> _Your objective_:
Scan the entries for lines with the word "items" and copy those lines.

> _Saved entries_:
(** * pull-request-core: the publish pipeline of the pull request extension

    A shallow embedding of [src/pull-request-core.ts].  The file has one
    class, [Client], whose methods talk to the GitHub REST API through an
    [Octokit] instance, and one exported function,
    [issuePullRequestWithToken], which reports the outcome on the active
    window of the host application.

    The remote service and the host are not part of the program: they are
    taken as parameters (a record of methods over an abstract world [W]).
    Every [await] on a remote method is a step of the world; the program is
    written in a small monad that threads the world, collects the calls
    issued and the notifications shown, and carries JavaScript exceptions. *)

From Stdlib Require Import String Ascii List ZArith Bool DecimalString.
Import ListNotations.
Local Open Scope list_scope.
Local Open Scope string_scope.
Set Warnings "-register-all".

(** ** JavaScript values that the program inspects or serialises *)

(** The enumerable part of a thrown object is JSON data.  Numbers are the
    integers (status codes, counters); an object is its properties in
    insertion order, with distinct keys. *)
Inductive Json : Type :=
| JNull
| JBool (b : bool)
| JNum (z : Z)
| JStr (s : string)
| JArr (items : list Json)
| JObj (members : list (string * Json)).

(** An [Error] instance: [message] is an own property that is not
    enumerable, [props] are the own enumerable properties added by whoever
    built the error (octokit's HttpError sets [name], [status], [headers]
    and [request]). *)
Record JsError : Type := mkJsError {
  message : string;
  props : list (string * Json)
}.

(** [new Error(msg)] *)
Definition new_Error (msg : string) : JsError :=
  {| message := msg; props := [] |}.

Fixpoint assoc (k : string) (m : list (string * Json)) : option Json :=
  match m with
  | [] => None
  | (k', v) :: rest => if String.eqb k k' then Some v else assoc k rest
  end.

(** [e.status]: a property read; [None] is [undefined]. *)
Definition get_prop (e : JsError) (k : string) : option Json :=
  assoc k (props e).

(** ToBoolean on the values above. *)
Definition truthy (v : option Json) : bool :=
  match v with
  | None => false
  | Some JNull => false
  | Some (JBool b) => b
  | Some (JNum z) => negb (Z.eqb z 0)
  | Some (JStr s) => negb (String.eqb s "")
  | Some (JArr _) => true
  | Some (JObj _) => true
  end.

(** [v === n] for a number literal [n]. *)
Definition strict_eq_num (v : option Json) (n : Z) : bool :=
  match v with
  | Some (JNum z) => Z.eqb z n
  | _ => false
  end.

(** *** JSON.stringify *)

Definition nl : string := String (ascii_of_nat 10) EmptyString.

Definition dquote : string := String (ascii_of_nat 34) EmptyString.

Definition hex_digit (n : nat) : string :=
  String.substring n 1 "0123456789abcdef".

(** QuoteJSONString, one code unit at a time. *)
Definition escape_char (c : ascii) : string :=
  let n := nat_of_ascii c in
  if Nat.eqb n 34 then "\" ++ dquote
  else if Nat.eqb n 92 then "\\"
  else if Nat.eqb n 8 then "\b"
  else if Nat.eqb n 9 then "\t"
  else if Nat.eqb n 10 then "\n"
  else if Nat.eqb n 12 then "\f"
  else if Nat.eqb n 13 then "\r"
  else if Nat.ltb n 32 then "\u00" ++ hex_digit (n / 16) ++ hex_digit (n mod 16)
  else String c EmptyString.

Fixpoint escape (s : string) : string :=
  match s with
  | EmptyString => EmptyString
  | String c rest => escape_char c ++ escape rest
  end.

Definition quote (s : string) : string := dquote ++ escape s ++ dquote.

(** Number::toString on an integer (decimal digits; magnitudes from 1e21
    on, which JavaScript prints with an exponent, are outside the status
    codes and counters this program meets). *)
Definition number_to_string (z : Z) : string :=
  NilZero.string_of_int (Z.to_int z).

Fixpoint stringify_value (v : Json) : string :=
  match v with
  | JNull => "null"
  | JBool true => "true"
  | JBool false => "false"
  | JNum z => number_to_string z
  | JStr s => quote s
  | JArr items =>
      "[" ++ String.concat "," (map stringify_value items) ++ "]"
  | JObj members =>
      "{" ++ String.concat ","
               (map (fun kv => quote (fst kv) ++ ":" ++ stringify_value (snd kv))
                    members) ++ "}"
  end.

(** [JSON.stringify(e)] on an [Error] instance: only the own enumerable
    properties are written, so the message of a plain [new Error(msg)] is
    not part of the output. *)
Definition JSON_stringify (e : JsError) : string :=
  stringify_value (JObj (props e)).

(** ** The host application ([sourcegraph]) *)

Module NotificationType.
(** The host's enumeration of notification kinds. *)
Inductive t : Type := Error | Warning | Info | Log | Success.
End NotificationType.

(** A window of the host, as far as the program is concerned: something a
    notification can be shown on. *)
Record Window : Type := mkWindow { window_id : nat }.

(** ** Input types ([./types]) *)

(** Modelled from the spec: [types.ts] is not among the sources.  The
    fields are the ones [createPullRequest] destructures; the destination
    owner and repository may be absent, the two flags are passed through
    as they are. *)
Module GitHubPullRequest.
Record t : Type := mk {
  sourceOwner : string;
  sourceRepo : string;
  destinationBranch : string;
  sourceBranch : string;
  subject : string;
  description : string;
  destinationOwner : option string;
  destinationRepo : option string;
  maintainerCanModify : option bool;
  draft : option bool
}.
End GitHubPullRequest.

(** Modelled from the spec: a file entry is a path and its content. *)
Module SourceFile.
Record t : Type := mk { path : string; content : string }.
End SourceFile.

(** Modelled from the spec: author and message of the commit. *)
Module CommitMetaData.
Record t : Type := mk {
  authorName : string;
  authorEmail : string;
  commitMessage : string
}.
End CommitMetaData.

Module ChangesetCommit.
Record t : Type := mk {
  sourceFiles : list SourceFile.t;
  commitMetaData : CommitMetaData.t
}.
End ChangesetCommit.

Module PullRequestWithChangesetCommit.
Record t : Type := mk {
  pullRequest : GitHubPullRequest.t;
  changesetCommit : ChangesetCommit.t
}.
End PullRequestWithChangesetCommit.

(** ** The remote service ([@octokit/rest]) *)

Module GitGetRefParams.
Record t : Type := mk { owner : string; repo : string; ref : string }.
End GitGetRefParams.

Module GitCreateRefParams.
Record t : Type := mk {
  owner : string; repo : string; ref : string; sha : string
}.
End GitCreateRefParams.

Module TreeEntryType.
Inductive t : Type := blob | tree | commit.
End TreeEntryType.

Module TreeEntryMode.
Inductive t : Type := m100644 | m100755 | m040000 | m160000 | m120000.
End TreeEntryMode.

Module GitCreateTreeParamsTree.
Record t : Type := mk {
  path : string;
  content : string;
  type : TreeEntryType.t;
  mode : TreeEntryMode.t
}.
End GitCreateTreeParamsTree.

Module GitCreateTreeParams.
Record t : Type := mk {
  owner : string;
  repo : string;
  tree : list GitCreateTreeParamsTree.t;
  base_tree : option string
}.
End GitCreateTreeParams.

> _Response to the exercise_:
| JArr (items : list Json)
  | JArr items =>
      "[" ++ String.concat "," (map stringify_value items) ++ "]"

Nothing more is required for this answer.